*** Given entries Section Begins ***

(** The candidates of a search: all vectors, if the bit past the bitmap is
    in the allocation. *)
Lemma search_candidates (n b : nat) (pad : bytes) : (0 < n)%nat -> (n <= 8 * b < n + 8)%nat -> Forall is_byte pad ->
  match pad with
  | [] => unset_down (bitmap_fill (bitmap_new (8 * b) ++ pad) (8 * b)) (8 * b) (8 * b - n + 1) = Undef
  | _ => exists bm, unset_down (bitmap_fill (bitmap_new (8 * b) ++ pad) (8 * b)) (8 * b) (8 * b - n + 1) = Ok bm /\
      candidate_idxs (8 * b) bm = seq 0 n
  end.
Proof.
  intros Hn Hb Hp. assert (Hdiv : (8 * b / CHAR_BIT)%nat = b) by (change CHAR_BIT with 8%nat; rewrite Nat.mul_comm; by apply Nat.div_mul).
  assert (Hfill : bitmap_fill (bitmap_new (8 * b) ++ pad) (8 * b) = replicate b 255 ++ pad).
  { unfold bitmap_fill, bitmap_new. rewrite Hdiv. by rewrite drop_app_length' by (by rewrite length_replicate). }
  destruct pad as [|c pad].
  - rewrite Nat.add_1_r. cbn [unset_down]. rewrite Hdiv, Hfill, app_nil_r, length_replicate. by rewrite Nat.ltb_irrefl.
  - destruct (unset_down_ok (8 * b - n + 1) (8 * b) (bitmap_fill (bitmap_new (8 * b) ++ c :: pad) (8 * b))) as (bm & E & _ & Ht).
    + rewrite Hfill. apply Forall_app. split; [|done]. apply Forall_replicate. unfold is_byte. lia.
    + lia.
    + rewrite Hdiv, Hfill, length_app, length_replicate. cbn. lia.
    + exists bm. split; [done|]. unfold candidate_idxs. replace (8 * b)%nat with (n + (8 * b - n))%nat at 1 by lia. rewrite seq_app, list.filter_app.
      rewrite filter_keeps_all, filter_drops_all, app_nil_r; [done| |]; intros j Hj; apply elem_of_seq in Hj; rewrite Ht.
      * destruct (Nat.ltb_spec (8 * b) (j + (8 * b - n + 1))), (Nat.leb_spec j (8 * b)); try lia.
      * rewrite bitmap_test_fill; [|rewrite Nat.mul_comm; apply Nat.Div0.mod_mul|lia].
        by destruct (Nat.ltb_spec (8 * b) (j + (8 * b - n + 1))), (Nat.leb_spec j (8 * b)); try lia.
Qed.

*** Given entries Section Ends ***

§ **What you should do**: Every record above is to be transcribed exactly.

§ **Answer to this exercise**:
(** The candidates of a search: all vectors, if the bit past the bitmap is
    in the allocation. *)
Lemma search_candidates (n b : nat) (pad : bytes) : (0 < n)%nat -> (n <= 8 * b < n + 8)%nat -> Forall is_byte pad ->
  match pad with
  | [] => unset_down (bitmap_fill (bitmap_new (8 * b) ++ pad) (8 * b)) (8 * b) (8 * b - n + 1) = Undef
  | _ => exists bm, unset_down (bitmap_fill (bitmap_new (8 * b) ++ pad) (8 * b)) (8 * b) (8 * b - n + 1) = Ok bm /\
      candidate_idxs (8 * b) bm = seq 0 n
  end.
Proof.
  intros Hn Hb Hp. assert (Hdiv : (8 * b / CHAR_BIT)%nat = b) by (change CHAR_BIT with 8%nat; rewrite Nat.mul_comm; by apply Nat.div_mul).
  assert (Hfill : bitmap_fill (bitmap_new (8 * b) ++ pad) (8 * b) = replicate b 255 ++ pad).
  { unfold bitmap_fill, bitmap_new. rewrite Hdiv. by rewrite drop_app_length' by (by rewrite length_replicate). }
  destruct pad as [|c pad].
  - rewrite Nat.add_1_r. cbn [unset_down]. rewrite Hdiv, Hfill, app_nil_r, length_replicate. by rewrite Nat.ltb_irrefl.
  - destruct (unset_down_ok (8 * b - n + 1) (8 * b) (bitmap_fill (bitmap_new (8 * b) ++ c :: pad) (8 * b))) as (bm & E & _ & Ht).
    + rewrite Hfill. apply Forall_app. split; [|done]. apply Forall_replicate. unfold is_byte. lia.
    + lia.
    + rewrite Hdiv, Hfill, length_app, length_replicate. cbn. lia.
    + exists bm. split; [done|]. unfold candidate_idxs. replace (8 * b)%nat with (n + (8 * b - n))%nat at 1 by lia. rewrite seq_app, list.filter_app.
      rewrite filter_keeps_all, filter_drops_all, app_nil_r; [done| |]; intros j Hj; apply elem_of_seq in Hj; rewrite Ht.
      * destruct (Nat.ltb_spec (8 * b) (j + (8 * b - n + 1))), (Nat.leb_spec j (8 * b)); try lia.
      * rewrite bitmap_test_fill; [|rewrite Nat.mul_comm; apply Nat.Div0.mod_mul|lia].
        by destruct (Nat.ltb_spec (8 * b) (j + (8 * b - n + 1))), (Nat.leb_spec j (8 * b)); try lia.
Qed.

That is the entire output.